▶ _Assigned task_
Output only the lines below that start at the line containing "- [CkStack]: ck_stack.h, and" and end at the line containing "- [AsQueue]: as_queue.h", with both ends kept.
[Source data — start]
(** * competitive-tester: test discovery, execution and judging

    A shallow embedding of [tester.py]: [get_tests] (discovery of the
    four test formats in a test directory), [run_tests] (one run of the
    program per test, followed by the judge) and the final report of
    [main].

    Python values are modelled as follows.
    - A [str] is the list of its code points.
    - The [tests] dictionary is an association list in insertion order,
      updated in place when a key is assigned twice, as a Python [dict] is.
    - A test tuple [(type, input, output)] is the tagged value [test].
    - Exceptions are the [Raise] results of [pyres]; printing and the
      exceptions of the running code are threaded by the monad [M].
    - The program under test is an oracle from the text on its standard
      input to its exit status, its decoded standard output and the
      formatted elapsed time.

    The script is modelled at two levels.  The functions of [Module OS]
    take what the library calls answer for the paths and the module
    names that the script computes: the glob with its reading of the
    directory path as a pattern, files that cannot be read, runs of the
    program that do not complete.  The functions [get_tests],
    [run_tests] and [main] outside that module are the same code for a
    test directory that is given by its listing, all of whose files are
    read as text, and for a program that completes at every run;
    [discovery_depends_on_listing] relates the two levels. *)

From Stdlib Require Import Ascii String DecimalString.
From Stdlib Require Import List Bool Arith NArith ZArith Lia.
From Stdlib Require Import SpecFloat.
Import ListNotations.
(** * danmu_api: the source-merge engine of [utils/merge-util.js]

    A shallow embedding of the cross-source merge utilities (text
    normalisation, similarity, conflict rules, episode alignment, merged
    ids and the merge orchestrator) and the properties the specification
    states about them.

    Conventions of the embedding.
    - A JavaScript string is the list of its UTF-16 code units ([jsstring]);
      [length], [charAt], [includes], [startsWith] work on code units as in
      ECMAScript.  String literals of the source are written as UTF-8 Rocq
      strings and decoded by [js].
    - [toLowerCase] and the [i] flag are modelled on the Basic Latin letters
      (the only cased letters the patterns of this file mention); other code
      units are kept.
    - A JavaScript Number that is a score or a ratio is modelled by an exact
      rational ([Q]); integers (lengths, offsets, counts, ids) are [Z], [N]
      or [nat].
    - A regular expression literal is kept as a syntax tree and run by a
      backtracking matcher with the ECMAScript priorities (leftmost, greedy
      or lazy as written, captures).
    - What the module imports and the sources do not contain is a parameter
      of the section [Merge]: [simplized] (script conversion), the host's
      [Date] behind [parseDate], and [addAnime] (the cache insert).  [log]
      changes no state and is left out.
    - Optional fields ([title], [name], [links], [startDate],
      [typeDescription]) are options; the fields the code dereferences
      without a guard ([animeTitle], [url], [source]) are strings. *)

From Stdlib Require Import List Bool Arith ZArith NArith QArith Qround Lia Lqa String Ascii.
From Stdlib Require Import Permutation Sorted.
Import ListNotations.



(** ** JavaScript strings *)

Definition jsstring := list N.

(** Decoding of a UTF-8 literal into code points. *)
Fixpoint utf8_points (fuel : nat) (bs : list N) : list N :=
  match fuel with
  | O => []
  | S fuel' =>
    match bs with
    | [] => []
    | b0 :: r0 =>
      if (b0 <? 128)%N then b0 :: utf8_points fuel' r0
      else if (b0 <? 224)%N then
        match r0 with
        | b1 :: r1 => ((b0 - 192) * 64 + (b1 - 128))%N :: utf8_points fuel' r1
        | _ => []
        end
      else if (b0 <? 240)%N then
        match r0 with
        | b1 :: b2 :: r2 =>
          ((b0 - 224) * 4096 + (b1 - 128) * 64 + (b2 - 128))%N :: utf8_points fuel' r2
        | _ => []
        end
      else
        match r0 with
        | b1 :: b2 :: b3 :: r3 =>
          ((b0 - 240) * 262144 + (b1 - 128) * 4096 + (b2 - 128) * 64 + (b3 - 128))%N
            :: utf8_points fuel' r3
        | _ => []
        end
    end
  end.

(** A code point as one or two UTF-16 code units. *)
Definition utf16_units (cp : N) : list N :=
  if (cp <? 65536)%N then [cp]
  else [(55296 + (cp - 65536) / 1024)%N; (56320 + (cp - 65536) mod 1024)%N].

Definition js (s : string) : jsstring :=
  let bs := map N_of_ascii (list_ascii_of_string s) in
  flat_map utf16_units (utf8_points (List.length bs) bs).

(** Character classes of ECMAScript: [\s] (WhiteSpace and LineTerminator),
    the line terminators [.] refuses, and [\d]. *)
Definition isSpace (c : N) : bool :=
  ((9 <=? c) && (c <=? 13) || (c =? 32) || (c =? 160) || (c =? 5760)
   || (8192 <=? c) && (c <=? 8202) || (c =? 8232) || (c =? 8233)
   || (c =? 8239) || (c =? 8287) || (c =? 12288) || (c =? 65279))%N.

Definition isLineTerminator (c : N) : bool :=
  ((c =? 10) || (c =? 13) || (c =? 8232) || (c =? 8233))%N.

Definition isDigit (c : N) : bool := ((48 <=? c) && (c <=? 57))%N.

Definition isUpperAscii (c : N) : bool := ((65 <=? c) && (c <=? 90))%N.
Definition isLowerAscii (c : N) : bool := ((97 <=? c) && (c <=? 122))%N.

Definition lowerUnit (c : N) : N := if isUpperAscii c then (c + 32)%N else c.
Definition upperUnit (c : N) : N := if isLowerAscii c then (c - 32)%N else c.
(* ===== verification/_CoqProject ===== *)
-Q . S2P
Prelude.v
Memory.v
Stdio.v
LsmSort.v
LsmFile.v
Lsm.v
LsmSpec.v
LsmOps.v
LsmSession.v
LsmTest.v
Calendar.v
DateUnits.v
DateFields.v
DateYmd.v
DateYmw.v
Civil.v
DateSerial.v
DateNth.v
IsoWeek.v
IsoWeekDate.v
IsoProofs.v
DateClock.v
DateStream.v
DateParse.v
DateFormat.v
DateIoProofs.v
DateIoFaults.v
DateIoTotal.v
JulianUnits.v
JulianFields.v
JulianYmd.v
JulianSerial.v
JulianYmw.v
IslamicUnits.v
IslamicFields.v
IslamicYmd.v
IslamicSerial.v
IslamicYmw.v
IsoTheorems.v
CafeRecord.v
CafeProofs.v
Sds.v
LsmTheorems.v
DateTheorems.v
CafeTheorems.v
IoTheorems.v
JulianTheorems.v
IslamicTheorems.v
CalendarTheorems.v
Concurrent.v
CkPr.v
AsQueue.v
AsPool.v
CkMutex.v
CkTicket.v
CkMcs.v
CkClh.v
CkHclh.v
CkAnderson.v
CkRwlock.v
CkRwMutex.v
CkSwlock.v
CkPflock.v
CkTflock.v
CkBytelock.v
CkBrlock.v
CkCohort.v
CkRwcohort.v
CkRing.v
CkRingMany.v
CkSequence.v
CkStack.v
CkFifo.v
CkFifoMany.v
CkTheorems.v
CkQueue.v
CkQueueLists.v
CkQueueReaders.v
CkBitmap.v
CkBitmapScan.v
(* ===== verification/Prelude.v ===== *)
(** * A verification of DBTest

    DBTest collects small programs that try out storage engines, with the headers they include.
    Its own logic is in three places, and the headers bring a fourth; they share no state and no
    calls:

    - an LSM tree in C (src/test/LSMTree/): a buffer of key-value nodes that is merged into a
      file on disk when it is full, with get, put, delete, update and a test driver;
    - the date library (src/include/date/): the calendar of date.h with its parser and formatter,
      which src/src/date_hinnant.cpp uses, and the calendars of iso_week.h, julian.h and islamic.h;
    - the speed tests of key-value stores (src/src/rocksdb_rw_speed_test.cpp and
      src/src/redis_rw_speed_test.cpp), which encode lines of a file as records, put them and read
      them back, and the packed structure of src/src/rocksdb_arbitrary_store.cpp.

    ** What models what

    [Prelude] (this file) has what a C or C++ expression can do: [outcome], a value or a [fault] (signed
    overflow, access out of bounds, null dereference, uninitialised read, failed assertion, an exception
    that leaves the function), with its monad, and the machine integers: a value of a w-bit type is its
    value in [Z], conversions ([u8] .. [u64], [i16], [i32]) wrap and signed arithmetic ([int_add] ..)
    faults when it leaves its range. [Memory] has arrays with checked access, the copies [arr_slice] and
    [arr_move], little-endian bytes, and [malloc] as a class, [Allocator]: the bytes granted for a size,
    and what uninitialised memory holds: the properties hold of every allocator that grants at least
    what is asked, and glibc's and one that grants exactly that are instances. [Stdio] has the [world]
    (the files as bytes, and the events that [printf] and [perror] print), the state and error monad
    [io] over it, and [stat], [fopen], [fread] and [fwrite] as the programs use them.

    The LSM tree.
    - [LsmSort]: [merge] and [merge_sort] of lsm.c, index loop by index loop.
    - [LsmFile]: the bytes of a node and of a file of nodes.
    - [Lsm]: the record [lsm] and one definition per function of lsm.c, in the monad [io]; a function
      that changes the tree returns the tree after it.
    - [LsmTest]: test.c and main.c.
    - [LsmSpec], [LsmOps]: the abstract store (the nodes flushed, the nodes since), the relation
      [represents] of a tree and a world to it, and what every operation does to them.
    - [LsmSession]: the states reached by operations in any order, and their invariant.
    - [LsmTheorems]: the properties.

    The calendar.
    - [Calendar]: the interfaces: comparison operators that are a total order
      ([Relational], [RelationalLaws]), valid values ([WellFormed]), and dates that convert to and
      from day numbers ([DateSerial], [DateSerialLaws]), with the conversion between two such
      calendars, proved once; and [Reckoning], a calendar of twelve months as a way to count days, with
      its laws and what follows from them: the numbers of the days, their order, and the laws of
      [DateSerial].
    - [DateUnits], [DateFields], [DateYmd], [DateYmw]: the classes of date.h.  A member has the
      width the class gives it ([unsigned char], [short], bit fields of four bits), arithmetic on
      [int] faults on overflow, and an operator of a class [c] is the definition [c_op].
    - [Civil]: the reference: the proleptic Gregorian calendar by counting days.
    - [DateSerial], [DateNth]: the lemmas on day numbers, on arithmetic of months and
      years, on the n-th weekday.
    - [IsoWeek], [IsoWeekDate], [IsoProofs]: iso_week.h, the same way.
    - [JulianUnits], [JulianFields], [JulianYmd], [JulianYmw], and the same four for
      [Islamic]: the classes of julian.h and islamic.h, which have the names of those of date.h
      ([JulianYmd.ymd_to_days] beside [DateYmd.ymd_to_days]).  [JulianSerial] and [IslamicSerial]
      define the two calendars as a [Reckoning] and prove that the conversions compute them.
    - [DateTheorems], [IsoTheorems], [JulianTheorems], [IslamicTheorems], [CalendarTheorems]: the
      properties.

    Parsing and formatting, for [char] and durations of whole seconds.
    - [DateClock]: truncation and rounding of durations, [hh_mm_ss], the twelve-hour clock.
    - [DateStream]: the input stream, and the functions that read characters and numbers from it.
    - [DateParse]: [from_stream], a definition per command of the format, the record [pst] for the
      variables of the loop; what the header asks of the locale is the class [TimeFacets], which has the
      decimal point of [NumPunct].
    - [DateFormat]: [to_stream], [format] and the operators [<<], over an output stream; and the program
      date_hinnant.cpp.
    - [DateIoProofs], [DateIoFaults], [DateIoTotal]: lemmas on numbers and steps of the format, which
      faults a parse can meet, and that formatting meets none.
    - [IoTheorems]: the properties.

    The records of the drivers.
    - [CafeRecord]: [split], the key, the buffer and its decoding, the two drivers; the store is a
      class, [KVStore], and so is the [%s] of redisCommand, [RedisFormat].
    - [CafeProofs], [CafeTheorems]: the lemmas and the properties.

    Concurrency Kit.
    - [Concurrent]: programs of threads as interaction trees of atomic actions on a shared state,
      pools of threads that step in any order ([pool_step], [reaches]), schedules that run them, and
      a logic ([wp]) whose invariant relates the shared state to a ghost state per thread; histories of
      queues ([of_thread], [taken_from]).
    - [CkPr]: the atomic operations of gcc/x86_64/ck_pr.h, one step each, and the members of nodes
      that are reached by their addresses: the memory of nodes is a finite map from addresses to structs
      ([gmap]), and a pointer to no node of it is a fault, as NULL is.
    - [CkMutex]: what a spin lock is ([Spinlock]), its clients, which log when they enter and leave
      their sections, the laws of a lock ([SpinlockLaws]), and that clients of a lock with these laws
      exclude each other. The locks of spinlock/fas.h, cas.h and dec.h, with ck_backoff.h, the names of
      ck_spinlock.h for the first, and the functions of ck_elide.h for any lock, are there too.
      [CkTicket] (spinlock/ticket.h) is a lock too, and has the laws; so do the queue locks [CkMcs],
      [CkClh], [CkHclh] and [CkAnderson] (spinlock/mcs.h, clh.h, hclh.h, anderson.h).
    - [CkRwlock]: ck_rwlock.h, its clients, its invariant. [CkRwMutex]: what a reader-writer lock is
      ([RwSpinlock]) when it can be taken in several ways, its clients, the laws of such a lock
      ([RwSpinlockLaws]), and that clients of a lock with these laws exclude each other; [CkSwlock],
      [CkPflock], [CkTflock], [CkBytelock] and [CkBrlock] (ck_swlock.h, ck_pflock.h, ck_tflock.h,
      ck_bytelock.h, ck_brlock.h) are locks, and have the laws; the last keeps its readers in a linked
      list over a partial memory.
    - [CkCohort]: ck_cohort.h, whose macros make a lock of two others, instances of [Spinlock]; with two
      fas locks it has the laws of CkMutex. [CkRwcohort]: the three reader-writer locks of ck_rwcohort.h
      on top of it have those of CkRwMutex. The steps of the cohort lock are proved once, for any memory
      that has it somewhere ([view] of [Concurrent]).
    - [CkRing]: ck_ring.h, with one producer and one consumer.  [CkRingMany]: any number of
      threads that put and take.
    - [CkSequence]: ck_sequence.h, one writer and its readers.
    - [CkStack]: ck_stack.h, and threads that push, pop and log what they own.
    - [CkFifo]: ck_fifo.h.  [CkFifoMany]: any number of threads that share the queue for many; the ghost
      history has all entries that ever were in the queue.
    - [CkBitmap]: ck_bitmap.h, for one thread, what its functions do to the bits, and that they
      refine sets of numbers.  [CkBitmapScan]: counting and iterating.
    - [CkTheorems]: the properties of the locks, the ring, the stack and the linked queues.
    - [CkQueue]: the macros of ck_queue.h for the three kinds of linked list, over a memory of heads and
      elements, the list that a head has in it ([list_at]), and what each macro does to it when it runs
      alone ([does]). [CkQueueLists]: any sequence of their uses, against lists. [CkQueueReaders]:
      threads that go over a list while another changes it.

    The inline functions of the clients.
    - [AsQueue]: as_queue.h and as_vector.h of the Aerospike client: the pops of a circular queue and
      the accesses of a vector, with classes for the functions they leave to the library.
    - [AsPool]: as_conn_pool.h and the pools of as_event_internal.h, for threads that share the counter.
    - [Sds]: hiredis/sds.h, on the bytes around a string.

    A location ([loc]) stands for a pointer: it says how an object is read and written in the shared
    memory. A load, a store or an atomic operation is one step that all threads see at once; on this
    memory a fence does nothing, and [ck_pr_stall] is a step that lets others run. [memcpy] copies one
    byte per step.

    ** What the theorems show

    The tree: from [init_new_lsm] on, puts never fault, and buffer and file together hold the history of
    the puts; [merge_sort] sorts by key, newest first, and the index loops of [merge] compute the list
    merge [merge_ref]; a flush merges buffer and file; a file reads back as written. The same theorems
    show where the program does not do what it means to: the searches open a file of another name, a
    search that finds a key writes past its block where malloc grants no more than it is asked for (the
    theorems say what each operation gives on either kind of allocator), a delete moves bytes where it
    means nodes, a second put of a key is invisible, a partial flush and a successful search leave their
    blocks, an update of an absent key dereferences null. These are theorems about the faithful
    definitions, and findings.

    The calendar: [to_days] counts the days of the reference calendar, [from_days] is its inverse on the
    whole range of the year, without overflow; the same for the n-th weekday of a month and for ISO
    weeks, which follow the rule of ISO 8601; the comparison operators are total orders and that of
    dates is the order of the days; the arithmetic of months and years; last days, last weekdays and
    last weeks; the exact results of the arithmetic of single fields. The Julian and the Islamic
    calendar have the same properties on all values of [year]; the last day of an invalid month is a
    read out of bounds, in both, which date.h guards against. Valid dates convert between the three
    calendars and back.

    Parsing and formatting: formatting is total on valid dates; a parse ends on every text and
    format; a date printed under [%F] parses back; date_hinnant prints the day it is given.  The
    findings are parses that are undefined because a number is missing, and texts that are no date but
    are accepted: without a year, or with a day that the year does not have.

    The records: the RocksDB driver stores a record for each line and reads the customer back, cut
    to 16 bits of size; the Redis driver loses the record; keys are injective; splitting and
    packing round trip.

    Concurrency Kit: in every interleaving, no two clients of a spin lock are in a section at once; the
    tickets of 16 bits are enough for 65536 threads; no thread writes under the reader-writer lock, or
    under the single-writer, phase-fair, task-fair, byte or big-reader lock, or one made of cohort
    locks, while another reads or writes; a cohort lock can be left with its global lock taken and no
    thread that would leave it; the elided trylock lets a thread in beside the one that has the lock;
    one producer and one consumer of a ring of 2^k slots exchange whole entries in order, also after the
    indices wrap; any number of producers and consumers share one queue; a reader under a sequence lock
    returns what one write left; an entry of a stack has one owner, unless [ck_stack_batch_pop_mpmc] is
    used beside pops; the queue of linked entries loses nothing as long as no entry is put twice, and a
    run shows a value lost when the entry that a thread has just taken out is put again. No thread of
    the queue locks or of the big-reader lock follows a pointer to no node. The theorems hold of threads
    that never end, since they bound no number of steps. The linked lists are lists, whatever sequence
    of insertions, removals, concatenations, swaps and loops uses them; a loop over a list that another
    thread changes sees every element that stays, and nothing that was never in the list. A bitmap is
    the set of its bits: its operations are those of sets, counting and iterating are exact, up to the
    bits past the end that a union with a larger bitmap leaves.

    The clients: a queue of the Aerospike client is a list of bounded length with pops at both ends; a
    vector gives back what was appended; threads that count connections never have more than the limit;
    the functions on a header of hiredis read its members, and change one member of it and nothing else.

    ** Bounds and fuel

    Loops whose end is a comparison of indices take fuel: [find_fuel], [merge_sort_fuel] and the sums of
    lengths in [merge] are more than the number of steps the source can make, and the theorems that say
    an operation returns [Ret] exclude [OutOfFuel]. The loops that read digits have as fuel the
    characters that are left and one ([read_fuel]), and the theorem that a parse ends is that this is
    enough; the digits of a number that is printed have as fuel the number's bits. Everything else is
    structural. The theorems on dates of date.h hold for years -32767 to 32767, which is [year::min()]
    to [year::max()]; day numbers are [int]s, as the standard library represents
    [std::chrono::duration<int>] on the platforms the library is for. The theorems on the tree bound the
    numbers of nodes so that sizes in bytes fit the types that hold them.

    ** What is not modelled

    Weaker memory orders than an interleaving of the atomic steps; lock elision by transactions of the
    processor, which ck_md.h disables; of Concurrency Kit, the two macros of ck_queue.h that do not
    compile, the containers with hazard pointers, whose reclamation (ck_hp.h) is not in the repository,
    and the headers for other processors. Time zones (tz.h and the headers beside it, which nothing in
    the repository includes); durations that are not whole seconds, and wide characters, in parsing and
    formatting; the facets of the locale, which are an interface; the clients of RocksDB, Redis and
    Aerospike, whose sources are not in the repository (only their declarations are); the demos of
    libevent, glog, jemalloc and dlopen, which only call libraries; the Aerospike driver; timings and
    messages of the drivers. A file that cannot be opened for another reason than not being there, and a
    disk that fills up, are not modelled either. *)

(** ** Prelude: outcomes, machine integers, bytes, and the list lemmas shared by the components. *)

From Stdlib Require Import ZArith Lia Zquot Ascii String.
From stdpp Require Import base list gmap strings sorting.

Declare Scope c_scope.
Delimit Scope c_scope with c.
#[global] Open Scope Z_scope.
[Source data — finish]
▶ _Task result_
    - [CkStack]: ck_stack.h, and threads that push, pop and log what they own.
    - [CkFifo]: ck_fifo.h.  [CkFifoMany]: any number of threads that share the queue for many; the ghost
      history has all entries that ever were in the queue.
    - [CkBitmap]: ck_bitmap.h, for one thread, what its functions do to the bits, and that they
      refine sets of numbers.  [CkBitmapScan]: counting and iterating.
    - [CkTheorems]: the properties of the locks, the ring, the stack and the linked queues.
    - [CkQueue]: the macros of ck_queue.h for the three kinds of linked list, over a memory of heads and
      elements, the list that a head has in it ([list_at]), and what each macro does to it when it runs
      alone ([does]). [CkQueueLists]: any sequence of their uses, against lists. [CkQueueReaders]:
      threads that go over a list while another changes it.

    The inline functions of the clients.
    - [AsQueue]: as_queue.h and as_vector.h of the Aerospike client: the pops of a circular queue and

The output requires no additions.